━━ Data provided ━━
(** ** The last level of two nodes *)

Lemma whileLoop_prefix (algorithm : value) (j : nat) :
  forall currentLevel levelNumber,
    j <= Nat.log2_up (List.length currentLevel) ->
    exists evs, forall w,
      whileLoop currentLevel levelNumber algorithm w
      = whileLoop (Nat.iter j (paired algorithm) currentLevel) (levelNumber + j)
                  algorithm (extend w evs).
Proof.
  induction j as [|j IH]; intros currentLevel levelNumber Hj.
  - exists []. intros w. now rewrite extend_nil, Nat.add_0_r.
  - assert (Hlen : 2 <= List.length currentLevel).
    { destruct currentLevel as [|x [|y l]]; cbn in Hj; try lia. cbn. lia. }
    destruct (whileLoop_more currentLevel levelNumber algorithm ltac:(lia))
      as (e1 & Hmore & _).
    destruct (IH (paired algorithm currentLevel) (S levelNumber)) as (e2 & Hrest).
    { rewrite paired_length. rewrite (log2_up_ceilHalf _ Hlen) in Hj. lia. }
    exists (e1 ++ e2). intros w.
    rewrite Hmore, Hrest, extend_extend, Nat.iter_succ_r.
    now replace (levelNumber + S j) with (S levelNumber + j) by lia.
Qed.

(** X5. With two or more leaves the root is an output of [combineHashes] on
    the last level of two nodes.  The loop, started on the leaves at level
    number 1, comes to a level of exactly two digests [x] and [y] at level
    number [log2_up n], and the root that [buildMerkleRoot] returns is what
    [combineHashes] returns on [x] and [y]. *)
Theorem root_is_a_combination
  (hashes : list string) (alg : string) (override : value) (w : World) :
  2 <= List.length hashes -> alg <> "" ->
  exists x y evs,
    whileLoop hashes 1 (VString alg) w
    = whileLoop [x; y] (Nat.log2_up (List.length hashes)) (VString alg) (extend w evs) /\
    forall w0 w1,
      resultOf (buildMerkleRoot (leafObject hashes (VString alg)) override) w0
      = resultOf (r <- combineHashes x y (VString alg) ;; ret (VString r)) w1.
Proof.
  intros Hlen Halg.
  assert (Hk : 0 < Nat.log2_up (List.length hashes)) by (apply Nat.log2_up_pos; lia).
  destruct (Nat.log2_up (List.length hashes)) as [|k] eqn:Hlog; [lia|].
  assert (Hprev := iter_paired_log (VString alg) k hashes ltac:(lia)).
  rewrite Hlog in Hprev. replace (S k - k) with 1 in Hprev by lia.
  apply log2_up_eq_1 in Hprev.
  destruct (whileLoop_prefix (VString alg) k hashes 1 ltac:(lia)) as (evs & Hloop).
  destruct (Nat.iter k (paired (VString alg)) hashes) as [|x [|y [|? ?]]] eqn:Hit;
    try discriminate.
  exists x, y, evs. split; [apply Hloop|].
  intros w0 w1.
  rewrite reduced_root; [|intros ->; cbn in Hlen; lia | exact Halg].
  unfold reduced. rewrite Hlog, Nat.iter_succ, Hit.
  unfold resultOf, bind. now rewrite combineHashes_runs.
Qed.

End Properties.

(** ** The theorems at concrete inputs, on the [Tagged] instance *)

#[local] Existing Instance Tagged.ethers.

(** The [Tagged] instance returns hex strings on hex strings. *)

Lemma substring_full (r : string) : substring 0 (String.length r) r = r.
Proof. induction r as [|c r IH]; [reflexivity|]. cbn. now rewrite IH. Qed.

Lemma hexPairs_app (a b : string) :
  hexPairs a = true -> hexPairs b = true -> hexPairs (a ++ b) = true.
Proof.
  remember (String.length a) as n eqn:Hn. revert a Hn.
  induction n as [n IH] using lt_wf_ind. intros a Hn Ha Hb.
  destruct a as [|c1 [|c2 rest]]; [exact Hb | discriminate |].
  cbn [hexPairs append] in *.
  apply andb_prop in Ha. destruct Ha as [Hc Hrest]. rewrite Hc. cbn [andb].
  apply (IH (String.length rest)); [cbn in Hn; lia | reflexivity | exact Hrest | exact Hb].
Qed.

Lemma payload_hex (s : string) :
  isHexString s = true -> hexPairs (Tagged.payload (HexString s)) = true.
Proof.
  destruct s as [|c0 [|cx rest]]; try discriminate.
  intros H. cbn [isHexString] in H. apply andb_prop in H. destruct H as [_ H].
  unfold Tagged.payload.
  replace (String.length (String c0 (String cx rest)) - 2) with (String.length rest)
    by (cbn; lia).
  cbn [substring]. now rewrite substring_full.
Qed.

Lemma concat_hex (datas : list string) :
  forallb isHexString datas = true ->
  hexPairs (String.concat "" (map (fun d => Tagged.payload (HexString d)) datas)) = true.
Proof.
  induction datas as [|d datas IH]; intros H; [reflexivity|].
  cbn [forallb] in H. apply andb_prop in H. destruct H as [Hd Hrest].
  specialize (IH Hrest). cbn [map String.concat].
  destruct (map (fun d0 => Tagged.payload (HexString d0)) datas) eqn:Hm.
  - now apply payload_hex.
  - cbn [append]. apply hexPairs_app; [now apply payload_hex | exact IH].
Qed.

Lemma Tagged_hexDigests : Strict.hexDigests (E := Tagged.ethers).
Proof.
  split; [|split].
  - intros s Hs. cbn. now apply payload_hex.
  - intros s Hs. cbn. now apply payload_hex.
  - intros datas Hd. cbn. now apply concat_hex.
Qed.

Lemma single_leaf_is_root_witness :
  "sha256" <> "" /\
  exists evs,
    buildMerkleRoot (E := Tagged.ethers) (leafObject ["0xaa"] (VString "sha256"))
                    VUndefined Tagged.world0
      = (Ok (VString "0xaa"), extend Tagged.world0 evs) /\
    combineCalls evs = 0 /\ digestCalls evs = 0.
Proof.
  split; [discriminate|].
  apply (single_leaf_is_root (E := Tagged.ethers)). discriminate.
Defined.

Lemma buildMerkleRoot_deterministic_witness :
  ["0xaa"; "0xbb"; "0xcc"] <> [] /\ "sha256" <> "" /\
  resultOf (buildMerkleRoot (E := Tagged.ethers) (VArray ["0xaa"; "0xbb"]) VUndefined)
           Tagged.world0
    = resultOf (buildMerkleRoot (E := Tagged.ethers) (VArray ["0xaa"; "0xbb"]) VUndefined)
               (extend Tagged.world0 [ConsoleLog "earlier output"]) /\
  exists root,
    resultOf (buildMerkleRoot (E := Tagged.ethers)
                (leafObject ["0xaa"; "0xbb"; "0xcc"] (VString "sha256")) VUndefined)
             Tagged.world0 = Ok (VString root) /\
    resultOf (buildMerkleRoot (E := Tagged.ethers)
                (leafObject ["0xaa"; "0xbb"; "0xcc"] (VString "sha256")) VNull)
             (extend Tagged.world0 [ConsoleLog "earlier output"]) = Ok (VString root).
Proof.
  split; [discriminate|]. split; [discriminate|].
  apply (buildMerkleRoot_deterministic (E := Tagged.ethers)); discriminate.
Defined.

Lemma whileLoop_terminates_witness :
  ["0xaa"; "0xbb"; "0xcc"] <> [] /\
  (forall level n w0, 2 <= List.length level ->
     exists nextLevel evs,
       whileBody (E := Tagged.ethers) level n (VString "sha256") w0
         = (Ok nextLevel, extend w0 evs) /\
       List.length nextLevel = ceilHalf (List.length level) /\
       List.length nextLevel < List.length level) /\
  exists k final evs,
    whileLoop (E := Tagged.ethers) ["0xaa"; "0xbb"; "0xcc"] 1 (VString "sha256")
              Tagged.world0
      = (Ok (final, 1 + k), extend Tagged.world0 evs) /\
    List.length final = 1 /\
    k = Nat.log2_up (List.length ["0xaa"; "0xbb"; "0xcc"]) /\
    k < List.length ["0xaa"; "0xbb"; "0xcc"].
Proof.
  split; [discriminate|].
  apply (whileLoop_terminates (E := Tagged.ethers)). discriminate.
Defined.

Lemma odd_node_promoted_unchanged_witness :
  Nat.odd (List.length ["0xaa"; "0xbb"; "0xcc"]) = true /\ "sha256" <> "" /\
  (exists front d nextFront evs,
     ["0xaa"; "0xbb"; "0xcc"] = front ++ [d] /\
     whileBody (E := Tagged.ethers) ["0xaa"; "0xbb"; "0xcc"] 1 (VString "sha256")
               Tagged.world0
       = (Ok (nextFront ++ [d]), extend Tagged.world0 evs) /\
     (forall w1, resultOf (forPairs front 0 (VString "sha256") []) w1 = Ok nextFront) /\
     combineCalls evs = List.length nextFront /\
     digestCalls evs = List.length nextFront) /\
  (forall w1,
     resultOf (buildMerkleRoot (E := Tagged.ethers)
                 (leafObject ["0xaa"; "0xbb"; "0xcc"] (VString "sha256")) VUndefined)
              Tagged.world0
     = resultOf (bind (combineHashes "0xaa" "0xbb" (VString "sha256")) (fun ab =>
                 bind (combineHashes ab "0xcc" (VString "sha256")) (fun abc =>
                 ret (VString abc)))) w1).
Proof.
  split; [reflexivity|]. split; [discriminate|].
  apply (odd_node_promoted_unchanged (E := Tagged.ethers));
    [reflexivity | discriminate].
Defined.

Lemma pairs_combined_in_order_witness :
  nth_error ["0xaa"; "0xbb"; "0xcc"; "0xdd"] (2 * 1) = Some "0xcc" /\
  nth_error ["0xaa"; "0xbb"; "0xcc"; "0xdd"] (2 * 1 + 1) = Some "0xdd" /\
  "keccak256" <> "" /\
  (exists nextLevel evs parent,
     whileBody (E := Tagged.ethers) ["0xaa"; "0xbb"; "0xcc"; "0xdd"] 1
               (VString "keccak256") Tagged.world0
       = (Ok nextLevel, extend Tagged.world0 evs) /\
     (forall w1, resultOf (combineHashes "0xcc" "0xdd" (VString "keccak256")) w1
                 = Ok parent) /\
     nth_error nextLevel 1 = Some parent /\
     List.length nextLevel = ceilHalf (List.length ["0xaa"; "0xbb"; "0xcc"; "0xdd"])) /\
  (forall w1,
     resultOf (buildMerkleRoot (E := Tagged.ethers)
                 (leafObject ["0xaa"; "0xbb"] (VString "keccak256")) VUndefined)
              Tagged.world0
     = resultOf (bind (combineHashes "0xaa" "0xbb" (VString "keccak256")) (fun ab =>
                 ret (VString ab))) w1) /\
  (forall w1,
     resultOf (buildMerkleRoot (E := Tagged.ethers)
                 (leafObject ["0xaa"; "0xbb"; "0xcc"; "0xdd"] (VString "keccak256"))
                 VUndefined)
              Tagged.world0
     = resultOf (bind (combineHashes "0xaa" "0xbb" (VString "keccak256")) (fun l =>
                 bind (combineHashes "0xcc" "0xdd" (VString "keccak256")) (fun r =>
                 bind (combineHashes l r (VString "keccak256")) (fun root =>
                 ret (VString root))))) w1).
Proof.
  split; [reflexivity|]. split; [reflexivity|]. split; [discriminate|].
  apply (pairs_combined_in_order (E := Tagged.ethers));
    [reflexivity | reflexivity | discriminate].
Defined.

Lemma generateRandomHashes_count_witness :
  supported "sha256" /\
  (exists hashes w',
     generateRandomHashes (E := Tagged.ethers) 2 (VString "sha256") Tagged.world0
       = (Ok (leafObject hashes (VString "sha256")), w') /\
     Z.of_nat (List.length hashes) = 2%Z) /\
  generateRandomHashes (E := Tagged.ethers) 0 VUndefined Tagged.world0
    = (Ok (leafObject [] (VString "keccak256")), Tagged.world0).
Proof.
  split; [now left|]. split.
  - apply (proj1 (generateRandomHashes_count (E := Tagged.ethers)
                    2 "sha256" VUndefined Tagged.world0 (or_introl eq_refl))).
    lia.
  - apply (proj2 (generateRandomHashes_count (E := Tagged.ethers)
                    0 "sha256" VUndefined Tagged.world0 (or_introl eq_refl))).
    lia.
Defined.


Lemma bare_array_defaults_to_keccak256_witness :
  ["0xaa"; "0xbb"] <> [] /\
  buildMerkleRoot (E := Tagged.ethers) (VArray ["0xaa"; "0xbb"]) VUndefined Tagged.world0
    = buildMerkleRoot (VArray ["0xaa"; "0xbb"]) (VString "keccak256") Tagged.world0 /\
  buildMerkleRoot (E := Tagged.ethers) (VArray ["0xaa"; "0xbb"]) VUndefined Tagged.world0
    = buildMerkleRoot (leafObject ["0xaa"; "0xbb"] (VString "keccak256")) VNull
                      Tagged.world0 /\
  (exists root,
     resultOf (buildMerkleRoot (E := Tagged.ethers) (VArray ["0xaa"; "0xbb"]) VUndefined)
              Tagged.world0 = Ok (VString root)) /\
  buildMerkleRoot (E := Tagged.ethers) (VArray []) VUndefined Tagged.world0
    = (Throw EmptyInput, Tagged.world0).
Proof.
  split; [discriminate|].
  apply (bare_array_defaults_to_keccak256 (E := Tagged.ethers)). discriminate.
Defined.

(** ** Where the code departs from the specification *)


(** C2 fails: a bare array with no override is accepted, and its root is
    computed with keccak256. *)
Lemma bare_array_counterexample :
  resultOf (buildMerkleRoot (E := Tagged.ethers) (VArray ["0xaa"; "0xbb"]) VUndefined)
           Tagged.world0
    = Ok (VString "0x02aabb") /\
  digestCalls (trace (snd (buildMerkleRoot (E := Tagged.ethers)
                             (VArray ["0xaa"; "0xbb"]) VUndefined Tagged.world0)))
    = 1.
Proof.
  split; vm_compute; reflexivity.
Qed.

(** C3 fails for [count < 1]: zero or a negative count gives an empty Leaf
    Set, not an exception. *)
Lemma nonpositive_count_counterexample :
  generateRandomHashes (E := Tagged.ethers) 0 (VString "sha256") Tagged.world0
    = (Ok (leafObject [] (VString "sha256")), Tagged.world0) /\
  generateRandomHashes (E := Tagged.ethers) (-3) (VString "sha256") Tagged.world0
    = (Ok (leafObject [] (VString "sha256")), Tagged.world0).
Proof. split; reflexivity. Qed.

(** ** The further theorems at concrete inputs *)

Lemma tree_costs_leaves_minus_one_witness :
  ["0xaa"; "0xbb"; "0xcc"] <> [] /\ "sha256" <> "" /\
  exists root evs,
    buildMerkleRoot (E := Tagged.ethers)
      (leafObject ["0xaa"; "0xbb"; "0xcc"] (VString "sha256")) VUndefined Tagged.world0
      = (Ok (VString root), extend Tagged.world0 evs) /\
    combineCalls evs = List.length ["0xaa"; "0xbb"; "0xcc"] - 1 /\
    digestCalls evs = List.length ["0xaa"; "0xbb"; "0xcc"] - 1 /\
    (if ("sha256" =? "sha256")%string
     then sha256Calls evs = List.length ["0xaa"; "0xbb"; "0xcc"] - 1
          /\ keccak256Calls evs = 0
     else keccak256Calls evs = List.length ["0xaa"; "0xbb"; "0xcc"] - 1
          /\ sha256Calls evs = 0) /\
    randomCalls evs = 0 /\ utf8Calls evs = 0.
Proof.
  split; [discriminate|]. split; [discriminate|].
  apply (tree_costs_leaves_minus_one (E := Tagged.ethers)); discriminate.
Defined.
━━━
Count how many lines above contain the word "nodes". Reply with the number alone.

*Solution to the exercise*. 2